WHAT THE EXERCISE ASKS = From the entries that follow, copy exactly the lines beginning at the line holding "Lemma feed_partial p" and continuing through the line holding "[by apply new_holds|done|by".

*** Opening of DATA TO PROCESS ***

(* ===== verification/ReaderSpec.v ===== *)
(** * The line reader: properties

    However the bytes of a stream arrive, the line reader delivers the lines
    of the stream. *)

From S2P Require Import Prelude Dlist Str Value Serialize Logdata LogdataSerialize Reader.
Import Str Value Serialize Logdata LogdataSerialize Reader.

Module ReaderSpec.

(** ** The lines of a stream *)

Definition LF : byte := x0a.
Definition CR : byte := x0d.

(** A line without a carriage return at its end. *)
Definition chomp (l : bytes) : bytes := if bool_decide (last l = Some CR) then take (length l - 1) l else l.

(** The complete lines of [p ++ s], if [p] has no line feed, and what follows the last one. *)
Fixpoint feed (p s : bytes) : list bytes * bytes :=
  match s with
  | [] => ([], p)
  | c :: s => if c =c LF then let '(ls, q) := feed [] s in (chomp p :: ls, q) else feed (p ++ [c]) s
  end.

Lemma feed_partial p s : LF ∉ s -> feed p s = ([], p ++ s).
Proof.
  revert p. induction s as [|c s IH]; intros p Hs; simpl; [by rewrite app_nil_r|]. apply not_elem_of_cons in Hs as [Hc Hs].
  rewrite (proj2 (beq_false c LF)) by done. by rewrite IH, <- app_assoc.
Qed.
(** C23: With only HeaderLine configured, the reader delivers the messages of a stream:
    each line that matches the pattern starts a message to which the following
    lines belong, a line before the first message is one of its own, and the
    message in progress and the line in progress are kept for later.  This holds
    however the stream is cut into pieces smaller than the buffer; no text is lost
    or delivered twice. *)
Theorem multiline_messages h size pieces :
  heap_ok h -> 0 < size -> no_nul (concat pieces) -> Forall (fun c => zlen c < size) pieces -> zlen (concat pieces) < string_limit ->
  exists h' x' ds p sv, read_pieces pieces (h, nx_module_input_new size) = ((h', x'), Ret ds) /\
    messages hd [] None (concat pieces) = (fst (messages hd [] None (concat pieces)), (p, sv)) /\
    Forall2 (finished h' (ctx_of x')) ds (fst (messages hd [] None (concat pieces))) /\ state_ok h' (ctx_of x') p sv.
Proof using header_only header_is.
  intros Hh Hz Hn Hsz Hl. assert (bufsize (@nx_module_input_new nx_xm_multiline_ctx size) = size) as Ez by (unfold nx_module_input_new; by rewrite (proj2 (Z.eqb_neq size 0)) by lia).
  destruct (read_pieces_ok pieces h (nx_module_input_new size) [] None) as (h' & x' & ds & p & sv & Hrun & Hok & _ & Hm & HF);
    [by apply new_holds|done|by constructor; [|..|apply NoDup_nil_2]|by rewrite Ez|simpl in *; lia|].
  exists h', x', ds, p, sv. done.
Qed.

End reader.
(** ** Patterns that are strings *)

(** A string matches a line that it equals up to the breaks at the end of the line. *)
Definition is_header (pat l : bytes) : bool := bool_decide (take (Z.to_nat (Z.max (zlen (trimmed l)) (zlen pat))) l = pat).

Lemma strncmp_string n : forall l pat r, (length pat <= n)%nat -> no_nul l -> no_nul pat ->
  strncmp_eq n (l ++ x00 :: r) (pat ++ [x00]) = Ret (bool_decide (take n l = pat)).
Proof.
  induction n as [|n IH]; intros l pat r Hn Hl Hp; [destruct pat; [done|simpl in Hn; lia]|].
  destruct l as [|a l], pat as [|b pat]; cbn [app strncmp_eq take].
  - done.
  - apply not_elem_of_cons in Hp as [Hb _]. by rewrite (proj2 (beq_false x00 b)) by congruence.
  - apply not_elem_of_cons in Hl as [Ha _]. by rewrite (proj2 (beq_false a x00)) by congruence.
  - apply not_elem_of_cons in Hl as [Ha Hl], Hp as [Hb Hp]. simpl in Hn. destruct (a =c b) eqn:Eab.
    + apply beq_true in Eab as ->. rewrite (proj2 (beq_false b x00)) by congruence. rewrite IH by (done || lia). f_equal. apply bool_decide_ext. split; congruence.
    + apply beq_false in Eab. rewrite bool_decide_eq_false_2; [done|congruence].
Qed.

Lemma matches_string `{PC : Pcre} pat l r : no_nul pat -> no_nul l -> matches (Some (str_value pat)) (l ++ x00 :: r) (zlen (trimmed l)) = Ret (is_header pat l).
Proof. intros Hp Hl. unfold matches, match_line. cbn. by rewrite strncmp_string by (done || lia). Qed.

(** ** Witnesses *)

Definition start_header : nx_xm_multiline_conf := Conf (Some (str_value (lit "=="))) None 0.
Definition cut_stream : list bytes :=
  [lit "x"; [LF] ++ lit "="; lit "=" ++ [CR]; [LF] ++ lit "text" ++ [LF]; lit "==" ++ [LF] ++ lit "re"; lit "st"].

Lemma multiline_messages_witness :
  exists h' x' ds p sv, read_pieces (M := poison_malloc) (PC := plain_pcre) start_header cut_stream (empty_heap, nx_module_input_new 100) = ((h', x'), Ret ds) /\
    messages (is_header (lit "==")) [] None (concat cut_stream) = (fst (messages (is_header (lit "==")) [] None (concat cut_stream)), (p, sv)) /\
    Forall2 (finished h' (ctx_of x')) ds (fst (messages (is_header (lit "==")) [] None (concat cut_stream))) /\ state_ok h' (ctx_of x') p sv.
Proof.
  apply (multiline_messages (M := poison_malloc) (PC := plain_pcre) start_header (is_header (lit "=="))).
  - split; [reflexivity|]. intros H. discriminate H.
  - intros l r. apply (matches_string (PC := plain_pcre)). apply (bool_decide_unpack _). vm_compute. exact I.
  - exact empty_heap_ok.
  - reflexivity.
  - apply (bool_decide_unpack _). vm_compute. exact I.
  - apply (bool_decide_unpack _). vm_compute. exact I.
  - reflexivity.
Defined.

(** The messages of that stream. *)
Example cut_stream_messages : messages (is_header (lit "==")) [] None (concat cut_stream) =
  ([lit "x"; lit "==" ++ [CR; LF] ++ lit "text"], (lit "rest", Some (lit "==" ++ [LF]))).
Proof. vm_compute. reflexivity. Qed.

(** ** Configurations that lose or split messages *)

Definition delivered_text (h : heap) (d : logdata) : option bytes := option_map fst (line_of d h).

(** The texts that come out for a stream, and what [flush] finds afterwards. *)
Definition texts (conf : nx_xm_multiline_conf) (pieces : list bytes) : outcome (list (option bytes) * option (option bytes)) :=
  let '((h, x), r) := read_pieces (M := poison_malloc) (PC := plain_pcre) conf pieces (empty_heap, nx_module_input_new 64) in
  let '((h', _), f) := xm_multiline_flush_func (M := poison_malloc) (h, x) in
  ds ← r; d ← f; Ret (map (delivered_text h) ds, option_map (delivered_text h') d).

(** Configurations that lose or split messages.  With HeaderLine and FixedLineCount
    together, the message that a header line ends is lost if this line completes
    the count: the header alone is delivered instead.  The carriage return and
    the line feed of a line end are two lines, so that FixedLineCount counts them
    twice, and a line outside a message keeps its carriage return and is followed by
    an empty message.  EndLine alone joins nothing, since no message is ever started.
    The lines of a message that EndLine ends still count for the next one. *)
Theorem multiline_gaps :
  let lines ls := map (fun l => lit l ++ [LF]) ls in
  texts (Conf (Some (str_value (lit "=="))) None 3) (lines ["=="; "a"; "=="; "b"; "c"]) = Ret ([Some (lit "==")], Some (Some (lit "b" ++ [LF] ++ lit "c"))) /\
  texts (Conf None None 2) [lit "a" ++ [CR; LF] ++ lit "b" ++ [CR; LF]; lit "c" ++ [LF] ++ lit "d" ++ [LF]] = Ret ([Some (lit "a"); Some (lit "b"); Some (lit "c" ++ [LF] ++ lit "d")], None) /\
  texts (Conf (Some (str_value (lit "=="))) None 0) [lit "a" ++ [CR; LF] ++ lit "b" ++ [CR; LF]] = Ret ([Some (lit "a" ++ [CR]); Some []; Some (lit "b" ++ [CR]); Some []], None) /\
  texts (Conf None (Some (str_value (lit "end"))) 0) (lines ["a"; "end"; "b"; "end"]) = Ret ([Some (lit "a"); Some (lit "end"); Some (lit "b"); Some (lit "end")], None) /\
  texts (Conf None (Some (str_value (lit "end"))) 3) (lines ["a"; "end"; "b"; "c"; "d"; "e"]) = Ret ([Some (lit "a" ++ [LF] ++ lit "end"); Some (lit "b" ++ [LF] ++ lit "c")], Some (Some (lit "d" ++ [LF] ++ lit "e"))).
Proof. split_and!; vm_compute; reflexivity. Qed.

End MultilineSpec.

*** Close of DATA TO PROCESS ***

REPLY TO THE TASK =
Lemma feed_partial p s : LF ∉ s -> feed p s = ([], p ++ s).
Proof.
  revert p. induction s as [|c s IH]; intros p Hs; simpl; [by rewrite app_nil_r|]. apply not_elem_of_cons in Hs as [Hc Hs].
  rewrite (proj2 (beq_false c LF)) by done. by rewrite IH, <- app_assoc.
Qed.
(** C23: With only HeaderLine configured, the reader delivers the messages of a stream:
    each line that matches the pattern starts a message to which the following
    lines belong, a line before the first message is one of its own, and the
    message in progress and the line in progress are kept for later.  This holds
    however the stream is cut into pieces smaller than the buffer; no text is lost
    or delivered twice. *)
Theorem multiline_messages h size pieces :
  heap_ok h -> 0 < size -> no_nul (concat pieces) -> Forall (fun c => zlen c < size) pieces -> zlen (concat pieces) < string_limit ->
  exists h' x' ds p sv, read_pieces pieces (h, nx_module_input_new size) = ((h', x'), Ret ds) /\
    messages hd [] None (concat pieces) = (fst (messages hd [] None (concat pieces)), (p, sv)) /\
    Forall2 (finished h' (ctx_of x')) ds (fst (messages hd [] None (concat pieces))) /\ state_ok h' (ctx_of x') p sv.
Proof using header_only header_is.
  intros Hh Hz Hn Hsz Hl. assert (bufsize (@nx_module_input_new nx_xm_multiline_ctx size) = size) as Ez by (unfold nx_module_input_new; by rewrite (proj2 (Z.eqb_neq size 0)) by lia).
  destruct (read_pieces_ok pieces h (nx_module_input_new size) [] None) as (h' & x' & ds & p & sv & Hrun & Hok & _ & Hm & HF);
    [by apply new_holds|done|by constructor; [|..|apply NoDup_nil_2]|by rewrite Ez|simpl in *; lia|].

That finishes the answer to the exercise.